That’s no small feat. Mexico is already the most dangerous country for journalists in the Western hemisphere; well over 100 journalists have been killed there since 2000. The impunity rate for crimes against free expression is almost 100 percent: a special prosecutor’s office focused on such offenses has procured precious few convictions since it was established in 2010. A federal program offering protection measures to nearly 1,000 threatened reporters—including panic buttons and bodyguards—has been criticized as under-resourced, including in a report issued this week by the United Nations High Commissioner for Human Rights in Mexico. And its safeguards haven’t always worked. Francisco Romero Díaz was supposedly under protection when he was murdered this year in Quintana Roo; so was Rubén Pat, another journalist in the state, when he was killed last year. According to Le Monde, Condés, who was killed on Saturday, had recently requested protection, but turned down an eventual offer because of the bureaucracy associated with it.

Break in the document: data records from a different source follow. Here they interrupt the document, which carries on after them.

(* ===== verification/OvsTextFacts.v ===== *)
(** * Facts on the strings of ovs-data.c

    The datapath-id conversion loop, and targets: how the string is put
    together, edited in place and taken apart. *)

From S2P Require Import Prelude.
From S2P Require Import Xml.
From S2P Require Import EditTree.
From S2P Require Import Ovsdb.
From S2P Require Import OvsFacts.
From S2P Require Import OvsBridges.
From S2P Require Import OvsControllers.

Notation chars := String.list_ascii_of_string.
Notation str := String.string_of_list_ascii.

Lemma chars_app a b : chars (a +:+ b) = chars a ++ chars b.
Proof.
  induction a as [|c a IH]; [done|].
  change (c :: chars (a +:+ b) = c :: chars a ++ chars b). by rewrite IH.
Qed.
Lemma str_chars s : str (chars s) = s.
Proof. apply String.string_of_list_ascii_of_string. Qed.
Lemma chars_str l : chars (str l) = l.
Proof. apply String.list_ascii_of_string_of_list_ascii. Qed.
Lemma str_app a b : str (a ++ b) = str a +:+ str b.
Proof. rewrite <-(str_chars (str a +:+ str b)), chars_app, !chars_str. done. Qed.
Lemma length_chars s : length (chars s) = String.length s.
Proof. induction s as [|c s IH]; [done|]. cbn. by rewrite IH. Qed.

(** ** datapath-id *)
Definition colon : ascii := ":".
Definition digits (l : list ascii) : list ascii := filter (λ c, c ≠ colon) l.

Lemma skip_colons_digits l : nonul l →
  match skip_colons (l ++ [NUL]) with
  | [] => False
  | c :: l' => (c = NUL ∧ l' = [] ∧ digits l = []) ∨
               (∃ m, c ≠ colon ∧ l' = m ++ [NUL] ∧ nonul m ∧ digits l = c :: digits m)
  end.
Proof.
  unfold digits. induction 1 as [|c l Hc Hl IH]; [by left|]. cbn [app].
  rewrite filter_cons. destruct (decide (c = colon)) as [->|Hne].
  - rewrite decide_False by tauto. exact IH.
  - rewrite decide_True by done.
    assert (skip_colons (c :: l ++ [NUL]) = c :: l ++ [NUL]) as ->.
    { destruct c as [[] [] [] [] [] [] [] []]; try reflexivity. by destruct Hne. }
    right. by exists l.
Qed.

Lemma copy_digits_spec n l : nonul l →
  copy_digits n (l ++ [NUL]) =
  if bool_decide (n ≤ length (digits l)) then Some (take n (digits l))
  else if bool_decide (n = S (length (digits l))) then Some (digits l ++ [NUL])
  else None.
Proof.
  revert l. induction n as [|n IH]; intros l Hl; [done|]. cbn [copy_digits].
  pose proof (skip_colons_digits l Hl) as Hsk.
  destruct (skip_colons (l ++ [NUL])) as [|c l']; [done|].
  destruct Hsk as [(-> & -> & Hd)|(m & Hc & -> & Hm & Hd)]; rewrite Hd; cbn [length].
  - rewrite bool_decide_eq_false_2 by lia. destruct n as [|n]; [done|].
    by rewrite bool_decide_eq_false_2 by lia.
  - rewrite (IH m Hm). cbn [take app].
    destruct (decide (n ≤ length (digits m))) as [Hle|Hle].
    { by rewrite !bool_decide_eq_true_2 by lia. }
    rewrite !(bool_decide_eq_false_2 (_ ≤ _)) by lia.
    destruct (decide (n = S (length (digits m)))) as [->|Hne].
    { by rewrite !bool_decide_eq_true_2 by lia. }
    by rewrite !bool_decide_eq_false_2 by lia.
Qed.

Lemma digits_nonul l : nonul l → nonul (digits l).
Proof.
  unfold nonul, digits. rewrite !Forall_forall. intros H x [_ Hx]%list_elem_of_filter. by apply H.
Qed.

(** The conversion stays within its buffers exactly for 16 digits. *)
Lemma datapath_of_spec v : nonul (chars v) →
  datapath_of v = if bool_decide (length (digits (chars v)) = 16)
                  then Some (str (digits (chars v))) else None.
Proof.
  intros Hv. unfold datapath_of, cbuf. rewrite copy_digits_spec by done.
  pose proof (digits_nonul _ Hv) as Hd. set (d := digits (chars v)) in *.
  destruct (decide (17 ≤ length d)) as [Hle|Hle].
  - rewrite (bool_decide_eq_true_2 (17 ≤ _)), (bool_decide_eq_false_2 (_ = 16)) by lia.
    cbn. unfold read_dp. rewrite bool_decide_eq_false_2; [done|]. intros Hin.
    eapply Forall_forall in Hd; [by apply Hd|]. by eapply subseteq_take.
  - rewrite (bool_decide_eq_false_2 (17 ≤ _)) by lia.
    destruct (decide (length d = 16)) as [He|He].
    + rewrite !bool_decide_eq_true_2 by lia. cbn. unfold read_dp.
      rewrite bool_decide_eq_true_2 by set_solver. f_equal. by apply cstr_app.
    + by rewrite !bool_decide_eq_false_2 by lia.
Qed.

(** ** Targets *)
Lemma split_at_app c a b : c ∉ a → split_at c (a ++ c :: b) = Some (a, b).
Proof.
  induction a as [|x a IH]; intros Ha; cbn; [by rewrite bool_decide_eq_true_2|].
  rewrite bool_decide_eq_false_2 by set_solver. by rewrite IH by set_solver.
Qed.
Lemma split_at_none c a : c ∉ a → split_at c a = None.
Proof.
  induction a as [|x a IH]; intros Ha; [done|]. cbn.
  rewrite bool_decide_eq_false_2 by set_solver. by rewrite IH by set_solver.
Qed.
Lemma split_colon_at l : split_colon l = split_at colon l.
Proof. induction l as [|x l IH]; [done|]. cbn. by rewrite IH. Qed.

Definition port_part (port : option string) : list ascii :=
  match port with Some p => colon :: chars p | None => [] end.

Lemma chars_target proto ip port :
  chars (make_target proto ip port) = chars proto ++ colon :: chars ip ++ port_part port.
Proof.
  unfold make_target. rewrite !chars_app. cbn [chars app]. f_equal. f_equal. f_equal.
  destruct port as [p|]; [|done]. by rewrite chars_app.
Qed.

(** An address without a colon or a bracket, such as an IPv4 address. *)
Definition plain (s : string) : Prop := colon ∉ chars s ∧ "["%char ∉ chars s.

Lemma split_target proto ip port : colon ∉ chars proto →
  split_colon (chars (make_target proto ip port)) = Some (chars proto, chars ip ++ port_part port).
Proof. intros H. rewrite split_colon_at, chars_target. by apply split_at_app. Qed.
Lemma split_rest ip port : colon ∉ chars ip →
  split_colon (chars ip ++ port_part port) = (λ p, (chars ip, chars p)) <$> port.
Proof.
  intros H. rewrite split_colon_at. destruct port as [p|]; cbn.
  - by apply split_at_app.
  - rewrite app_nil_r. by apply split_at_none.
Qed.

Lemma target_str proto ip port :
  str (chars proto ++ colon :: chars ip ++ port_part port) = make_target proto ip port.
Proof. by rewrite <-chars_target, str_chars. Qed.

Lemma mod_port_spec proto ip port value : colon ∉ chars proto → colon ∉ chars ip →
  mod_port (make_target proto ip port) value =
  Some (make_target proto ip None, (λ v, make_target proto ip (Some v)) <$> value).
Proof.
  intros Hp Hi. unfold mod_port. rewrite split_target by done. unfold mbind, option_bind. cbv beta iota.
  rewrite split_rest by done.
  assert (match (λ p, (chars ip, chars p)) <$> port with
          | Some (ip, _) => str (chars proto ++ ":"%char :: ip)
          | None => make_target proto ip port
          end = make_target proto ip None) as ->.
  { destruct port as [p|]; [|done]. cbn beta iota.
    rewrite <-(target_str proto ip None). cbn [port_part]. by rewrite app_nil_r. }
  cbv zeta. do 2 f_equal. destruct value as [v|]; [|done]. cbn. f_equal.
  rewrite <-(str_chars (make_target proto ip (Some v))), chars_target, <-(str_chars (_ +:+ _)).
  f_equal. rewrite !chars_app, chars_target. cbn. rewrite app_nil_r. by rewrite <-app_assoc.
Qed.

Lemma mod_ip_spec proto ip port v : String.length proto = 3 → colon ∉ chars proto →
  nonul (chars proto) → nonul (chars v) → nonul (port_part port) → colon ∉ chars ip →
  mod_ip (make_target proto ip port) v = Done (make_target proto v port).
Proof.
  intros Hlen Hp Hnp Hnv Hnq Hi. unfold mod_ip. rewrite split_target by done. cbn beta iota.
  rewrite split_rest by done.
  set (aux := match _ <$> port with Some _ => _ | None => _ end).
  assert (chars aux = chars "xxx:" ++ chars v ++ port_part port) as Ea.
  { unfold aux. destruct port as [q|]; cbn -[chars].
    - by rewrite !chars_app, chars_str.
    - by rewrite chars_app, app_nil_r. }
  unfold copy_proto. rewrite bool_decide_eq_true_2.
  2: { rewrite <-length_chars, chars_target, length_app, length_chars, Hlen. lia. }
  unfold cbuf. rewrite chars_target, Ea. rewrite <-!app_assoc.
  rewrite <-length_chars in Hlen. rewrite take_app_le, take_ge by lia.
  change (drop 3 (chars "xxx:" ++ chars v ++ port_part port ++ [NUL]))
    with (colon :: chars v ++ port_part port ++ [NUL]).
  f_equal. replace (chars proto ++ colon :: chars v ++ port_part port ++ [NUL])
    with ((chars proto ++ colon :: chars v ++ port_part port) ++ NUL :: [])
    by (by rewrite <-!app_assoc; cbn; rewrite <-!app_assoc).
  rewrite cstr_app; [apply target_str|].
  unfold nonul in *. rewrite Forall_app, Forall_cons, Forall_app. by split_and!.
Qed.

Lemma poke_proto_spec new proto ip port : String.length proto = 3 →
  poke_proto new (make_target proto ip port) = Some (make_target new ip port).
Proof.
  intros Hlen. unfold poke_proto. rewrite <-length_chars in *. rewrite chars_target.
  rewrite bool_decide_eq_true_2 by (rewrite length_app; lia).
  rewrite drop_app_le, drop_ge, app_nil_l by lia. by rewrite target_str.
Qed.

Lemma parse_target_spec proto ip port : colon ∉ chars proto → plain ip →
  "["%char ∉ port_part port →
  parse_target_to_addr (Some (make_target proto ip port)) =
  Some (Some (if bool_decide (proto = "ssl") then "tls" else proto), Some ip, port).
Proof.
  intros Hp [Hc Hb] Hq. unfold parse_target_to_addr. fold colon.
  rewrite chars_target, split_at_app by done. unfold mbind, option_bind. cbv beta iota.
  rewrite bool_decide_eq_false_2.
  2: { rewrite split_at_none; [by intros [? ?]|]. rewrite elem_of_app. tauto. }
  rewrite <-split_colon_at, split_rest by done.
  destruct port as [p|]; cbn -[bool_decide]; rewrite ?app_nil_r, !str_chars; done.
Qed.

Mexico’s grim climate for the press goes beyond immediate physical violence. Ownership of broadcast media is highly concentrated, and many outlets depend on government advertising, leaving them susceptible to official pressure. The government of Enrique Peña Nieto spied on journalists; Andrés Manuel López Obrador, the leftist who replaced Peña Nieto as president last year, promised to do better by the press, but has frequently attacked reporting he doesn’t like in Trumpian terms. On at least one occasion, his words sparked death threats against staff at the newspaper Reforma. On another, López Obrador said journalists should “behave well” or “you know what will happen to you.”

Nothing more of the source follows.